Engineering ω-transaminase for efficient dihydroxyacetone transamination in serinol biosynthesis starting from methanol

Abstract

Serinol (2-amino-1,3-propanediol) is an important pharmaceutical intermediate, but conventional chemical or microbial routes are hampered by high energy demand, product toxicity, or complex regulation. Here, we report a modular cell-free enzyme cascade, termed the methanol-to-serinol pathway (MSP), that efficiently converts methanol—a low-cost C1 feedstock—into serinol with high carbon yield. The cascade comprises two modules: Module 1 employs an alcohol oxidase and an engineered formolase to generate dihydroxyacetone (DHA), while Module 2 uses a tailored ω-transaminase for direct one-step amination. To overcome the rate-limiting DHA amination, we applied an “ALF” scanning strategy and identified a triple-mutant Cv-ωTA (Y153F/Y168F/C418F) with 6.3-fold higher specific activity than the wild type. Fitness landscape analysis revealed strong non-additive interactions, highlighting the synergistic effect of these three mutations. Molecular dynamics simulations revealed structural changes underlying the activity boost.
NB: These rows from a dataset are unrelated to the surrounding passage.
(* ===== verification/RatePow.v ===== *)
(** Properties of [Rate::try_pow]: the loop terminates within the 64 halvings
    of a [u64], truncation only ever lowers the result, and a growth factor of
    at least one stays at least one. *)

From S2P Require Import Prelude Errors Common Rate.

(** ** The loop *)

Section loop.
Implicit Types (fuel : nat) (exp : Z) (base ret p : Rate).

Lemma try_pow_loop_done fuel exp base ret :
  exp <= 0 -> try_pow_loop fuel exp base ret = Some (Ok ret).
Proof. intros. destruct fuel; simpl; case_match; (lia || done). Qed.

(** One iteration, as the [while] loop reads. *)
Lemma try_pow_loop_step fuel exp base ret :
  0 < exp ->
  try_pow_loop (S fuel) exp base ret =
    match try_mul base base with
    | Ok base =>
        match (if negb ((exp / 2) mod 2 =? 0) then try_mul ret base else Ok ret) with
        | Ok ret => try_pow_loop fuel (exp / 2) base ret
        | err => Some err
        end
    | err => Some err
    end.
Proof. intros. simpl. case_match; [done | lia]. Qed.

Lemma try_pow_loop_enough_fuel n : forall fuel exp base ret,
  (n <= fuel)%nat -> exp < 2 ^ Z.of_nat n ->
  try_pow_loop fuel exp base ret = try_pow_loop n exp base ret /\
  exists res, try_pow_loop n exp base ret = Some res /\ res <> Panic.
Proof.
  induction n as [|n IH]; intros fuel exp base ret Hf He.
  { rewrite !try_pow_loop_done by (simpl in He; lia). eauto. }
  destruct (decide (0 < exp)); cycle 1.
  { rewrite !try_pow_loop_done by lia. eauto. }
  destruct fuel as [|fuel]; [lia|]. rewrite !try_pow_loop_step by done.
  assert (exp / 2 < 2 ^ Z.of_nat n).
  { apply Z.div_lt_upper_bound; [lia|].
    rewrite Nat2Z.inj_succ, Z.pow_succ_r in He; lia. }
  pose proof (rate_mul_not_panic base base).
  destruct (try_mul base base) as [base'| |]; [|by eauto|done].
  pose proof (rate_mul_not_panic ret base').
  destruct (negb _); [|apply IH; lia || done].
  destruct (try_mul ret base') as [ret'| |]; [|by eauto|done].
  apply IH; lia || done.
Qed.

(** Inversion of an iteration that does not fail. *)
Lemma try_pow_loop_inv fuel exp base ret p :
  0 < exp -> try_pow_loop (S fuel) exp base ret = Some (Ok p) ->
  exists base' ret',
    try_mul base base = Ok base' /\
    (if negb ((exp / 2) mod 2 =? 0) then try_mul ret base' else Ok ret) = Ok ret' /\
    try_pow_loop fuel (exp / 2) base' ret' = Some (Ok p).
Proof.
  intros He H. rewrite try_pow_loop_step in H by done.
  destruct (try_mul base base) as [base'| |]; [|discriminate..].
  destruct (if negb _ then _ else _) as [ret'| |] eqn:E in H; [|discriminate..].
  eauto.
Qed.

Lemma square_step (e b b' ret p : Z) :
  0 <= e -> 0 <= b' -> 0 <= b -> 0 <= ret -> b' * WAD <= b * b ->
  p * WAD ^ e <= ret * b' ^ e ->
  p * WAD ^ (2 * e) <= ret * b ^ (2 * e).
Proof.
  intros He Hb' Hb Hret Hsq Hp.
  pose proof WAD_pos as HW.
  rewrite !Z.pow_twice_r, Z.mul_assoc.
  assert (0 <= WAD ^ e) by (apply Z.pow_nonneg; lia).
  transitivity (ret * b' ^ e * WAD ^ e); [nia|].
  rewrite <- Z.mul_assoc, <- Z.pow_mul_l, <- Z.pow_mul_l.
  apply Z.mul_le_mono_nonneg_l; [done|]. apply Z.pow_le_mono_l. split; [apply Z.mul_nonneg_nonneg; lia | done].
Qed.

(** The product still to be computed, [ret * (base^2)^(exp/2)], bounds the
    result from above. *)
Lemma try_pow_loop_upper fuel : forall exp base ret p,
  0 <= exp -> 0 <= rate_raw base -> 0 <= rate_raw ret ->
  try_pow_loop fuel exp base ret = Some (Ok p) ->
  rate_raw p * WAD ^ (2 * (exp / 2)) <= rate_raw ret * rate_raw base ^ (2 * (exp / 2)).
Proof.
  induction fuel as [|fuel IH]; intros exp base ret p He Hb Hr H;
    (destruct (decide (exp = 0)) as [->|];
     [rewrite try_pow_loop_done in H by lia; injection H as <-; change (2 * (0 / 2)) with 0; rewrite !Z.pow_0_r; lia|]).
  { simpl in H. case_match; [discriminate | lia]. }
  apply try_pow_loop_inv in H as (base' & ret' & Hb' & Hr' & H); [|lia].
  apply rate_mul_inv in Hb' as [Hb' _].
  pose proof (div_mul_le_l (rate_raw base * rate_raw base) WAD WAD_pos) as Hsq.
  rewrite <- Hb' in Hsq.
  assert (0 <= rate_raw base') by (rewrite Hb'; eauto with lending).
  assert (0 <= exp / 2) by eauto with lending.
  apply square_step with (b' := rate_raw base'); [done..|].
  pose proof (Z.div_mod (exp / 2) 2 ltac:(lia)) as Hdm.
  destruct (Z.eqb_spec ((exp / 2) mod 2) 0) as [Hm|Hm]; simpl in Hr'.
  - injection Hr' as <-. apply IH in H; [|done..].
    rewrite Hm, Z.add_0_r in Hdm. by rewrite Hdm.
  - apply rate_mul_inv in Hr' as [Hr' _].
    pose proof (div_mul_le_l (rate_raw ret * rate_raw base') WAD WAD_pos) as Hm'.
    rewrite <- Hr' in Hm'.
    apply IH in H; [|done..|rewrite Hr'; eauto with lending].
    assert ((exp / 2) mod 2 = 1) as Hm1 by (pose proof (Z.mod_pos_bound (exp / 2) 2); lia).
    rewrite Hdm, Hm1. set (k := 2 * (exp / 2 / 2)) in *.
    assert (0 <= k) by (unfold k; lia).
    rewrite !Z.pow_add_r, !Z.pow_1_r by lia.
    assert (0 <= rate_raw base' ^ k) by (apply Z.pow_nonneg; lia).
    pose proof WAD_pos. nia.
Qed.

Lemma try_pow_loop_lower fuel : forall exp base ret p,
  WAD <= rate_raw base -> 0 <= rate_raw ret ->
  try_pow_loop fuel exp base ret = Some (Ok p) ->
  rate_raw ret <= rate_raw p.
Proof.
  induction fuel as [|fuel IH]; intros exp base ret p Hb Hr H;
    (destruct (decide (0 < exp));
     [|rewrite try_pow_loop_done in H by lia; by injection H as <-]).
  { simpl in H. case_match; [discriminate | lia]. }
  apply try_pow_loop_inv in H as (base' & ret' & Hb' & Hr' & H); [|lia].
  apply rate_mul_inv in Hb' as [Hb' _].
  pose proof WAD_pos.
  assert (WAD <= rate_raw base').
  { rewrite Hb'. transitivity (rate_raw base); [done|]. apply mul_div_ge_self; lia. }
  destruct (negb _).
  - apply rate_mul_inv in Hr' as [Hr' _].
    assert (rate_raw ret <= rate_raw ret')
      by (rewrite Hr'; apply mul_div_ge_self; lia).
    apply IH in H; lia.
  - injection Hr' as <-. by eapply IH.
Qed.
End loop.

(** ** Powers that fit

    [pow_bound n b c] follows [n] iterations on the bounds [b] of the base and [c] of
    the product, for as long as nothing overflows; the last one only squares. *)
Fixpoint pow_bound (n : nat) (b c : Z) : option Z :=
  match n with
  | O => Some c
  | S n =>
      let b' := b * b / WAD in
      if 2 ^ 128 <=? b * b then None
      else match n with
      | O => Some c
      | S _ => if 2 ^ 128 <=? c * b' then None else pow_bound n b' (c * b' / WAD)
      end
  end.

Lemma scaled_mul_mono (a b c d : Z) :
  0 <= a <= b -> 0 <= c <= d -> 0 <= a * c / WAD <= b * d / WAD.
Proof.
  intros Ha Hc. pose proof WAD_pos. split; [apply div_nonneg; nia|].
  apply Z.div_le_mono; [done|nia].
Qed.

Lemma try_pow_loop_fits n : forall fuel (exp : Z) (base ret : Rate) b c d,
  (n <= fuel)%nat -> 0 <= exp < 2 ^ Z.of_nat n -> WAD <= b -> 0 <= c ->
  0 <= rate_raw base <= b -> 0 <= rate_raw ret <= c -> pow_bound n b c = Some d ->
  exists p, try_pow_loop fuel exp base ret = Some (Ok p) /\ rate_raw p <= d /\ c <= d.
Proof.
  induction n as [|n IH]; intros fuel exp base ret b c d Hf He Hb Hc Hbase Hret H.
  { injection H as <-. rewrite try_pow_loop_done by (simpl in He; lia). exists ret. split; [done|lia]. }
  cbn [pow_bound] in H. destruct (Z.leb_spec (2 ^ 128) (b * b)) as [|Hbb]; [discriminate|].
  pose proof WAD_pos as HW. set (b' := b * b / WAD) in *.
  assert (Hb' : WAD <= b') by (transitivity b; [done|apply mul_div_ge_self; lia]).
  destruct (decide (0 < exp)) as [Hpos|]; cycle 1.
  { rewrite try_pow_loop_done by lia. exists ret. split; [done|].
    destruct n as [|n]; [injection H as <-; lia|].
    destruct (2 ^ 128 <=? c * b'); [discriminate|].
    assert (Hcc : c <= c * b' / WAD) by (apply mul_div_ge_self; lia).
    destruct (IH (S n) 0 one zero b' (c * b' / WAD) d) as (_ & _ & _ & ?);
      try done; try (cbn; lia). }
  destruct fuel as [|fuel]; [lia|]. rewrite try_pow_loop_step by done.
  assert (Hsq : rate_raw base * rate_raw base < 2 ^ 128) by nia.
  rewrite rate_mul_ok by done.
  pose proof (scaled_mul_mono _ _ _ _ Hbase Hbase) as Hbase'. fold b' in Hbase'.
  assert (He2 : 0 <= exp / 2 < 2 ^ Z.of_nat n).
  { split; [by apply Z.div_pos; lia|]. apply Z.div_lt_upper_bound; [lia|].
    rewrite Nat2Z.inj_succ, Z.pow_succ_r in He; lia. }
  destruct n as [|n].
  { injection H as <-. assert (exp / 2 = 0) as -> by (simpl in He2; lia).
    change (negb (0 mod 2 =? 0)) with false. cbn iota. rewrite try_pow_loop_done by lia. exists ret. split; [done|lia]. }
  destruct (Z.leb_spec (2 ^ 128) (c * b')); [discriminate|].
  assert (Hcc : c <= c * b' / WAD) by (apply mul_div_ge_self; lia).
  pose proof (scaled_mul_mono _ _ _ _ Hret Hbase') as Hret'.
  destruct (negb _).
  - rewrite rate_mul_ok by (cbn [rate_raw]; nia).
    destruct (IH fuel (exp / 2) (mkRate (rate_raw base * rate_raw base / WAD))
      (mkRate (rate_raw ret * (rate_raw base * rate_raw base / WAD) / WAD))
      b' (c * b' / WAD) d) as (p & Hp & Hpd & Hcd); try done; try lia.
    exists p. split; [exact Hp|]. lia.
  - destruct (IH fuel (exp / 2) (mkRate (rate_raw base * rate_raw base / WAD)) ret
      b' (c * b' / WAD) d) as (p & Hp & Hpd & Hcd); try done; try lia.
    exists p. split; [exact Hp|]. lia.
Qed.

Lemma try_pow_fits n (exp : Z) (r : Rate) b d :
  (n <= 64)%nat -> 0 <= exp < 2 ^ Z.of_nat n -> WAD <= b -> 0 <= rate_raw r <= b ->
  pow_bound n b b = Some d -> exists p, try_pow r exp = Ok p /\ rate_raw p <= d.
Proof.
  intros Hn He Hb Hr H. unfold try_pow.
  destruct (try_pow_loop_fits n 64 exp r (if negb (exp mod 2 =? 0) then r else one) b b d)
    as (p & -> & Hp & _); try done; try lia.
  { destruct (negb _); [done|]. cbn. pose proof WAD_pos. lia. }
  by exists p.
Qed.

Lemma try_pow_inv r exp p :
  try_pow r exp = Ok p ->
  try_pow_loop 64 exp r (if negb (exp mod 2 =? 0) then r else one) = Some (Ok p).
Proof. unfold try_pow. case_match; congruence. Qed.

(** A growth factor of at least one stays one. *)
Lemma try_pow_growth r exp p :
  WAD <= rate_raw r -> try_pow r exp = Ok p -> WAD <= rate_raw p.
Proof.
  intros Hr H%try_pow_inv. pose proof WAD_pos.
  apply try_pow_loop_lower in H; [|done|]; destruct (negb _); cbn [one rate_raw] in *; lia.
Qed.

(** With a bit of the exponent left, the base is a factor of the result. *)
Lemma try_pow_loop_ge_base fuel : forall exp (base ret p : Rate),
  0 < exp / 2 -> WAD <= rate_raw base -> WAD <= rate_raw ret ->
  try_pow_loop fuel exp base ret = Some (Ok p) -> rate_raw base <= rate_raw p.
Proof.
  induction fuel as [|fuel IH]; intros exp base ret p He Hb Hr H.
  all: pose proof (Z.mul_div_le exp 2 ltac:(lia)).
  { simpl in H. case_match; [discriminate|lia]. }
  apply try_pow_loop_inv in H as (base' & ret' & Hb' & Hr' & H); [|lia].
  apply rate_mul_inv in Hb' as [Hb' _]. pose proof WAD_pos.
  assert (rate_raw base <= rate_raw base') by (rewrite Hb'; apply mul_div_ge_self; lia).
  destruct (Z.eqb_spec ((exp / 2) mod 2) 0) as [Hm|Hm]; cbn [negb] in Hr'.
  - injection Hr' as <-. apply IH in H; [lia| |lia..].
    pose proof (Z.div_mod (exp / 2) 2 ltac:(lia)). lia.
  - apply rate_mul_inv in Hr' as [Hr' _].
    assert (rate_raw base' <= rate_raw ret').
    { rewrite Hr', Z.mul_comm. apply mul_div_ge_self; lia. }
    apply try_pow_loop_lower in H; lia.
Qed.

(** A positive power of a growth factor is at least the factor. *)
Lemma try_pow_ge_base (r : Rate) exp (p : Rate) :
  WAD <= rate_raw r -> 0 < exp -> try_pow r exp = Ok p -> rate_raw r <= rate_raw p.
Proof.
  intros Hr He H%try_pow_inv. pose proof WAD_pos.
  pose proof (Z.div_mod exp 2 ltac:(lia)).
  destruct (Z.eqb_spec (exp mod 2) 0) as [Hm|Hm]; cbn [negb] in H.
  - apply try_pow_loop_ge_base in H; [done|lia|done|done].
  - apply try_pow_loop_lower in H; [done|done|lia].
Qed.

(** ** The theorems *)

(** C39: [try_pow] terminates: on any [u64] exponent the loop is over after 64
    iterations (more fuel changes nothing), and it never panics. *)
Theorem try_pow_terminates (r : Rate) (exp : Z) (Hexp : is_u64 exp) :
  try_pow r exp <> Panic /\
  forall fuel base ret, (64 <= fuel)%nat ->
    try_pow_loop fuel exp base ret = try_pow_loop 64 exp base ret /\
    try_pow_loop fuel exp base ret <> None.
Proof.
  destruct Hexp as [_ Hexp]. change 64 with (Z.of_nat 64) in Hexp. split.
  - unfold try_pow.
    destruct (try_pow_loop_enough_fuel 64 64 exp r
      (if negb (exp mod 2 =? 0) then r else one)) as [_ (res & -> & Hres)];
      [lia | exact Hexp | exact Hres].
  - intros fuel base ret Hf.
    destruct (try_pow_loop_enough_fuel 64 fuel exp base ret Hf Hexp)
      as [-> (res & -> & _)]. done.
Qed.

Lemma try_pow_terminates_witness :
  is_u64 63072000 /\ try_pow one 63072000 <> Panic.
Proof. split; [by vm_compute|]. apply (try_pow_terminates one 63072000). by vm_compute. Defined.

(** [try_pow] computes base^exp from below, never above: with the scaled
    values, [p * WAD^exp <= base^exp * WAD]; and for a base of at least one and
    a positive exponent, the result is at least the base, so a growth factor
    never shrinks a debt. *)
Theorem try_pow_bounds (r p : Rate) (exp : Z)
    (Hr : rate_wf r) (Hexp : is_u64 exp) (H : try_pow r exp = Ok p) :
  rate_raw p * WAD ^ exp <= rate_raw r ^ exp * WAD /\
  (WAD <= rate_raw r -> WAD <= rate_raw p).
Proof.
  apply try_pow_inv in H. destruct Hr as [Hr _], Hexp as [Hexp _].
  pose proof WAD_pos as HW.
  pose proof (Z.div_mod exp 2 ltac:(lia)) as Hdm.
  pose proof (Z.mod_pos_bound exp 2 ltac:(lia)) as Hmb.
  assert (0 <= exp / 2) as He2 by eauto with lending.
  split.
  - pose proof (Z.pow_nonneg (rate_raw r) (2 * (exp / 2)) Hr).
    pose proof (Z.pow_nonneg WAD (2 * (exp / 2)) ltac:(lia)).
    destruct (Z.eqb_spec (exp mod 2) 0) as [Hm|Hm]; cbn [negb] in H;
      apply try_pow_loop_upper in H; try done.
    + rewrite Hm, Z.add_0_r in Hdm. rewrite Hdm at 1 2. cbn [rate_raw one] in H. nia.
    + assert (exp mod 2 = 1) as Hm1 by lia. rewrite Hm1 in Hdm.
      rewrite Hdm at 1 2. rewrite !Z.pow_add_r, !Z.pow_1_r by lia. nia.
  - intros Hone. destruct (negb _);
      apply try_pow_loop_lower in H; cbn [rate_raw one] in *; lia.
Qed.

Lemma try_pow_bounds_witness :
  exists p, try_pow (from_percent 110) 3 = Ok p /\
    rate_raw p * WAD ^ 3 <= rate_raw (from_percent 110) ^ 3 * WAD /\
    (WAD <= rate_raw (from_percent 110) -> WAD <= rate_raw p).
Proof.
  exists (mkRate 1331000000000000000). split; [by vm_compute|].
  apply (try_pow_bounds (from_percent 110) _ 3); by vm_compute.
Defined.

(** The last iteration of the loop squares a base that is not used any more:
    [try_pow] with exponent one answers the base exactly when its square fits in
    128 bits, and an overflow error otherwise, although the result itself
    always fits. *)
Theorem try_pow_one_spurious_overflow (r : Rate) :
  try_pow r 1 =
    if rate_raw r * rate_raw r <? 2 ^ 128 then Ok r else fail MathOverflow.
Proof.
  unfold try_pow. change (negb (1 mod 2 =? 0)) with true. cbn iota.
  rewrite try_pow_loop_step by lia. change (1 / 2) with 0.
  change (negb (0 mod 2 =? 0)) with false. cbn iota.
  destruct (Z.ltb_spec (rate_raw r * rate_raw r) (2 ^ 128)).
  - rewrite rate_mul_ok by done. by rewrite try_pow_loop_done.
  - by rewrite rate_mul_overflow.
Qed.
By incorporating a pyruvate-removal system to drive the equilibrium toward product formation, the integrated cascade achieved 43.86 mM (4 g/L) serinol from 150 mM methanol in 7 h, corresponding to 87.7 % carbon yield and a productivity of 0.57 g/L/h. This work establishes a carbon-efficient route for serinol biosynthesis and provides a generalizable strategy for sustainable C1 biomanufacturing.